Diana, intento encontrar una explicación, pero los gritos procedentes del pueblo, le hicieron recordar, que no había ninguna explicación razonable para lo que estaba sucediendo. – ¡Abandona el pueblo, ahora que puedes! – Ordenó la niña. Se trataba de una jovencita de buena familia, de unos 8 o 9 años de edad. Definitivamente no formaba parte del pueblo, su piel estaba muy limpia, libre de cicatrices, y su cabello rubio, estaba perfectamente peinado. Lo único sucio en ella era su ropa, la cual parecía ser robada, puesto que le quedaba un poco más grande, y la espada oxidada, que aun escurría sangre.

– ¿Quién eres? – Preguntó Diana; mientras la niña caminaba hacia la puerta de la casa, solo para darle una patada a la cabeza de la criatura.

– No tengo identidad, – contestó la niña, sin darle mayor importancia. – Sal de pueblo, te encontrare; necesito algunos ingredientes para tratarte esa herida, – agrego la niña.

– No hay nada para mí, ahí afuera, – dijo Diana con resignación, mientras intentaba infructuosamente contener las lágrimas.

– Lo que paso aquí, se repetirá en el siguiente pueblo, – aseguró la niña, – la rosa azul, es el símbolo de poder de DITE.

– ¿Dite? – Diana, estaba segura que aquel nombre, lo había escuchado antes.

– Ella es uno de los primordiales, también conocidos como «Los Primeros», – explicó la niña, – su sangre, genera modificaciones en los cuerpos de las personas; unos mueren a causa de la rosa azul que crece y se extiende como un parásito dentro y fuera del cráneo, y otros, cambian de una forma diferente…– dijo la niña, mientras señalaba el cuerpo decapitado de la criatura.

– ¿Eso, era mi madre? – Preguntó Diana; aunque muy en el fondo, ella ya sabía la respuesta.

– No pierdas el tiempo, haciendo preguntas para las cuales ya tienes una respuesta, – replicó la niña, – sal de pueblo; te encontraré, y te ofreceré una alternativa para lo que sientes ahora mismo.

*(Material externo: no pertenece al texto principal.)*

Lemma addresses_write code : code <> MMS_FROM -> writes (addresses_if_set code h) (fields_octets (address_fields code h)).
Proof.
  intros Hc. unfold addresses_if_set, GetHeaderAllAddressValue, address_fields.
  destruct (addressMap_ h !! code) as [addrs|] eqn:E; [|apply writes_ret].
  destruct (wf_address h Hw code addrs E) as [Hne [[? _]|[Hh Ha]]]; [done|]. cbn [default]. unfold EncodeMultipleAddressValue.
  destruct addrs as [|a addrs]; [done|]. apply AddressLoop_writes; [by eapply code_u8|done].
Qed.
Lemma to_required : is_Some (addressMap_ h !! MMS_TO) -> ewrites (reading mandatory_to) h h (fields_octets (address_fields MMS_TO h)).
Proof.
  intros [addrs E]. apply ewrites_reading. pose proof (addresses_write MMS_TO ltac:(done)) as Ha.
  unfold mandatory_to, addresses_if_set, GetHeaderAllAddressValue in *. by rewrite E in *.
Qed.
Lemma erase_absent : addressMap_ h !! MMS_FROM = None -> erase_from h = h.
Proof. intros E. unfold erase_from. rewrite delete_id by done. by destruct h. Qed.
Lemma from_writes addrs : addressMap_ h !! MMS_FROM = Some addrs ->
  ewrites (EncodeFieldFromValue addrs) h (erase_from h) (fields_octets (from_field h)).
Proof.
  intros E s Hs. unfold EncodeFieldFromValue, inspect. cbn [fst]. unfold from_field in *. rewrite E in *. cbn [opt_field] in *.
  rewrite fields_octets_one in *.
  assert (writes (WriteByte MMS_FROM;; (do t <- in_temp (from_value addrs); EncodeValueLength (zlength t);; WriteBuffer t))
    (field_octets (FFrom (sender_of addrs)))) as Hx.
  { apply (writes_code MMS_FROM); [done|]. apply writes_sized; [|by destruct (sender_of addrs)]. apply from_value_writes.
    destruct (wf_address h Hw _ _ E) as [_ [[_ Ha]|[Hh _]]]; [done|discriminate Hh]. }
  unfold wr at 1. rewrite (bind_Ret _ _ _ _ _ (zoom_snd_run _ _ _ _ _ (Hx s Hs))). reflexivity.
Qed.
Lemma from_required : ewrites (inspect (fun s => EncodeFieldFromValue (get_from (fst s)))) h (erase_from h) (fields_octets (from_field h)).
Proof.
  intros s Hs. unfold inspect at 1. cbn [fst]. unfold get_from, GetHeaderAllAddressValue.
  destruct (addressMap_ h !! MMS_FROM) as [addrs|] eqn:E; [by apply from_writes|].
  unfold EncodeFieldFromValue, inspect, from_field. cbn [fst]. rewrite E, erase_absent by done. cbn. by rewrite app_nil_r.
Qed.
Lemma from_optional : ewrites optional_from h (erase_from h) (fields_octets (from_field h)).
Proof.
  intros s Hs. unfold optional_from, inspect at 1. cbn [fst]. unfold GetHeaderAllAddressValue.
  destruct (addressMap_ h !! MMS_FROM) as [addrs|] eqn:E.
  - exact (ignore_Ret _ _ _ _ (from_writes addrs E s Hs)).
  - unfold from_field. rewrite E, erase_absent by done. cbn. by rewrite app_nil_r.
Qed.
Lemma erase_from_wf : wf_header (erase_from h).
Proof.
  destruct Hw as [Ho Hl Ht Hs Ha]. split; try done. intros code addrs. unfold erase_from. cbn. rewrite lookup_delete_Some.
  intros [_ E]. by apply Ha.
Qed.
Lemma all_addresses_write : addressMap_ h !! MMS_FROM = None ->
  ewrites (reading (fun h => AddressMapLoop (address_entries h))) h h (fields_octets (all_address_fields h)).
Proof.
  intros Hf. apply ewrites_reading. unfold all_address_fields.
  assert (Forall (fun '(code, addrs) => addressMap_ h !! code = Some addrs) (address_entries h)) as Hall.
  { unfold address_entries. apply Forall_forall. intros [code addrs] Hin. apply list_elem_of_omap in Hin as (k & _ & Hk).
    destruct (addressMap_ h !! k) as [l|] eqn:E; [|done]. by injection Hk as <- <-. }
  induction Hall as [|[code addrs] entries E _ IH]; cbn [AddressMapLoop map concat]; [apply writes_ret|].
  rewrite fields_octets_app. apply writes_bind; [|done]. apply ignore_writes.
  destruct (wf_address h Hw code addrs E) as [Hne [[-> _]|[Hh Ha]]]; [congruence|]. unfold EncodeMultipleAddressValue.
  destruct addrs as [|a addrs]; [done|]. apply AddressLoop_writes; [by eapply code_u8|done].
Qed.
End fields_of.

(** *** Whole messages *)

(** The header that is left: the sender's address is gone. *)
Definition sent_header (messageType : Z) (h : MmsHeader) : MmsHeader :=
  if existsb (Z.eqb messageType) [MMS_MSGTYPE_SEND_REQ; MMS_MSGTYPE_NOTIFICATION_IND; MMS_MSGTYPE_RETRIEVE_CONF;
       MMS_MSGTYPE_READ_REC_IND; MMS_MSGTYPE_READ_ORIG_IND]
  then erase_from h else h.

Lemma ewrites_skip m (k : unit -> eh unit) h h' o : ewrites m h h [] -> ewrites (k tt) h h' o -> ewrites (bind m k) h h' o.
Proof. intros Hm Hk. change o with ([] ++ o). by eapply ewrites_bind. Qed.
Lemma ewrites_conv m h h' o o' : ewrites m h h' o -> o = o' -> ewrites m h h' o'.
Proof. by intros ? <-. Qed.
Lemma erased_from h : addressMap_ (erase_from h) !! MMS_FROM = None.
Proof. exact (lookup_delete_eq (addressMap_ h) MMS_FROM). Qed.
Lemma address_fields_erased code h : code <> MMS_FROM -> address_fields code (erase_from h) = address_fields code h.
Proof. intros Hc. unfold address_fields. f_equal. f_equal. exact (lookup_delete_ne (addressMap_ h) MMS_FROM code (not_eq_sym Hc)). Qed.
Ltac field_step :=
  eapply ewrites_conv;
  [solve [first [apply octet_optional | apply string_optional | apply class_optional | apply text_optional | apply long_optional
         | apply octet_required | apply text_required | apply long_required | apply class_required | apply expiry_required
         | apply to_required | apply expiry_optional | apply from_required | apply from_optional
         | apply all_addresses_write | apply ewrites_reading, addresses_write]; try apply erased_from; try assumption; try done]
  | first [reflexivity | by rewrite address_fields_erased]].
Ltac fields_write := repeat (eapply ewrites_bind; [field_step|]); try field_step.
Lemma EncodeMmsMessage_writes messageType h : wf_header h -> mandatory messageType h = true ->
  ewrites (EncodeMmsMessage messageType) h (sent_header messageType h) (fields_octets (message_fields messageType h)).
Proof.
  intros Hw Hm. pose proof (erase_from_wf h Hw) as Hw'. unfold EncodeMmsMessage, message_fields, mandatory in *.
  repeat match goal with
  | H : context [if ?t =? ?c then _ else _] |- _ => is_var t; destruct (Z.eqb_spec t c) as [->|]
  end; try discriminate Hm; unfold sent_header; cbn [existsb]; repeat (apply andb_true_iff in Hm as [Hm ?]);
    repeat match goal with H : bool_decide _ = true |- _ => apply bool_decide_eq_true_1 in H end; rewrite ?fields_octets_app.
  - fields_write.
    eapply ewrites_skip; [by apply class_text_idle|]. fields_write.
  - fields_write.
  - fields_write.
  - fields_write.
  - fields_write.
  - fields_write.
  - fields_write.
  - change (MMS_MSGTYPE_READ_REC_IND =? MMS_MSGTYPE_READ_REC_IND) with true. cbn [orb]. cbv iota. rewrite ?fields_octets_app. fields_write.
  - change (MMS_MSGTYPE_READ_ORIG_IND =? MMS_MSGTYPE_READ_REC_IND) with false.
    change (MMS_MSGTYPE_READ_ORIG_IND =? MMS_MSGTYPE_READ_ORIG_IND) with true. cbn [orb]. cbv iota. rewrite ?fields_octets_app. fields_write.
Qed.

(** *** The header *)

Definition header_fields (messageType : Z) (h : MmsHeader) : list Field := common_fields messageType h ++ message_fields messageType h.

Lemma octets_with_defaults t h : octetValueMap_ (with_defaults t h) = octetValueMap_ h.
Proof. unfold with_defaults, with_version, with_transaction. by repeat case_match. Qed.
Lemma addresses_with_defaults t h : addressMap_ (with_defaults t h) = addressMap_ h.
Proof. unfold with_defaults, with_version, with_transaction. by repeat case_match. Qed.
Lemma long_with_defaults t h c : c <> MMS_MMS_VERSION -> longValueMap_ (with_defaults t h) !! c = longValueMap_ h !! c.
Proof.
  intros Hc. assert (longValueMap_ (with_transaction t h) = longValueMap_ h) as E by (unfold with_transaction; by repeat case_match).
  assert (forall v h', longValueMap_ (set_long MMS_MMS_VERSION v h') !! c = longValueMap_ h' !! c) as Hs.
  { intros v h'. exact (lookup_insert_ne _ _ _ _ (not_eq_sym Hc)). }
  unfold with_defaults, with_version. rewrite E. repeat case_match; rewrite ?Hs; by rewrite E.
Qed.
Lemma text_with_defaults t h c : c <> MMS_TRANSACTION_ID -> textValueMap_ (with_defaults t h) !! c = textValueMap_ h !! c.
Proof.
  intros Hc. assert (forall h', textValueMap_ (with_version h') = textValueMap_ h') as E by (intros h'; unfold with_version; by repeat case_match).
  unfold with_defaults. rewrite E. unfold with_transaction. repeat case_match; try done.
  exact (lookup_insert_ne _ _ _ _ (not_eq_sym Hc)).
Qed.
Lemma mandatory_with_defaults t h : mandatory t (with_defaults t h) = mandatory t h.
Proof.
  unfold mandatory. rewrite octets_with_defaults, addresses_with_defaults. by rewrite !long_with_defaults, !text_with_defaults by done.
Qed.
Lemma with_defaults_wf t h : wf_header h -> wf_header (with_defaults t h) /\
  exists v, longValueMap_ (with_defaults t h) !! MMS_MMS_VERSION = Some v /\ 16 <= v <= 19.
Proof. intros Hw. by apply with_version_wf, with_transaction_wf. Qed.

Lemma EncodeCommontFieldValue_writes t h v : wf_header h -> octetValueMap_ h !! MMS_MESSAGE_TYPE = Some t ->
  longValueMap_ h !! MMS_MMS_VERSION = Some v -> 16 <= v <= 19 ->
  writes (EncodeCommontFieldValue h) (fields_octets (common_fields t h)).
Proof.
  intros Hw Ht Hv Hr. unfold EncodeCommontFieldValue, GetOctetValue, GetLongValue, common_fields. rewrite Ht, Hv. cbn [default].
  rewrite !fields_octets_app, !fields_octets_one. apply writes_bind; [by apply EncodeOctetValue_writes, Hw|].
  apply writes_bind.
  - unfold GetTextValue, text_field. destruct (textValueMap_ h !! _) as [s|] eqn:E; [|apply writes_ret].
    cbn [opt_field]. rewrite fields_octets_one. by apply EncodeTextStringValue_writes, Hw.
  - apply (writes_code MMS_MMS_VERSION _ [128 + v]); [done|]. apply EncodeShortInteger_writes. lia.
Qed.
Lemma EncodeMmsHeader_writes t h : wf_header h -> octetValueMap_ h !! MMS_MESSAGE_TYPE = Some t -> mandatory t h = true ->
  ewrites EncodeMmsHeader h (sent_header t (with_defaults t h)) (fields_octets (header_fields t (with_defaults t h))).
Proof.
  intros Hw Ht Hm. destruct (with_defaults_wf t h Hw) as (Hd & v & Hv & Hr). intros s Hs.
  unfold EncodeMmsHeader, inspect at 1, GetOctetValue. cbn [fst]. rewrite Ht.
  unfold on_header. rewrite (bind_Ret _ _ _ _ _ (zoom_fst_run _ _ _ _ _ (set_defaults_run t h))).
  revert s Hs. unfold header_fields. rewrite fields_octets_app. eapply ewrites_bind.
  - apply ewrites_reading. eapply EncodeCommontFieldValue_writes; try done. by rewrite octets_with_defaults.
  - apply EncodeMmsMessage_writes; [done|]. by rewrite mandatory_with_defaults.
Qed.
End encode.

Diana, dejó el pueblo sin mirar atrás, la niña con la espada oxidada, se quedó enfrentando a las personas que no murieron con la rosa azul; en ese momento, se preguntó que eran exactamente los «Primeros». No pudo seguir caminando, a causa de la herida, y se desmayó en medio del camino, recordando aquellos días con su familia y su mejor amiga, que ya no regresarían.